### WHAT THE TASK ASKS
Using the data below, gather each line that includes the word "Import".

Stored data entries
--- START ---

(** * A shallow embedding of langsci.bib.bibtools, langsci.bib.bibpatterns
      and langsci.latex.delatex

    The Python program normalizes bibliographies: [Record] parses one entry
    (BibTeX or free text), [Record.conform] runs the field checks, and
    [normalize] drives a whole document.

    Modelling conventions.
    - A Python [str] is a list of code points ([pystr := list N]).
    - A Python [dict] is an association list in insertion order, since
      [checkquestionmarks] iterates over the dict and the order of the
      diagnostics depends on it.
    - A regular expression is parsed from the text of the Python pattern by
      [compile] and run by a backtracking matcher with the priorities of
      Python's [re] (leftmost, greedy/lazy, ordered alternation).
    - Character classes [\d], [\w], case folding, [str.lower], [str.upper],
      [str.isdigit] and [int] are modelled on the ASCII range: a code point
      above 127 is neither a digit nor a word character and has no case.
      [\s] and [str.strip] use Python's full list of whitespace code points.
    - The module [langsci.bib.bibnouns] (lists of proper nouns) is not part of
      the sources at hand; the list of nouns is a parameter [nouns] of
      [checkdecapitalization] and of everything that calls it.
    - The process-wide dictionary [keys] is threaded explicitly.
    - A Python exception is a value of type [exn]; the only raising path of
      the modelled code is [get_hyphen(None)] in [parse_natural]. *)

From Stdlib Require Import List NArith ZArith Bool String Ascii Lia Arith.
From Stdlib Require Import Permutation Sorted.
Import ListNotations.

Local Open Scope N_scope.
Local Open Scope list_scope.

(** ** Strings *)

Module Str.

Definition pystr := list N.

(** [U "text"] is the Python string whose code points are the bytes of an
    ASCII literal. *)
Fixpoint U (s : string) : pystr :=
  match s with
  | EmptyString => []
  | String a s' => N_of_ascii a :: U s'
  end.

Definition ch (a : ascii) : N := N_of_ascii a.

--- END ---

### EXERCISE SOLUTION
From Stdlib Require Import List NArith ZArith Bool String Ascii Lia Arith.
From Stdlib Require Import Permutation Sorted.
Import ListNotations.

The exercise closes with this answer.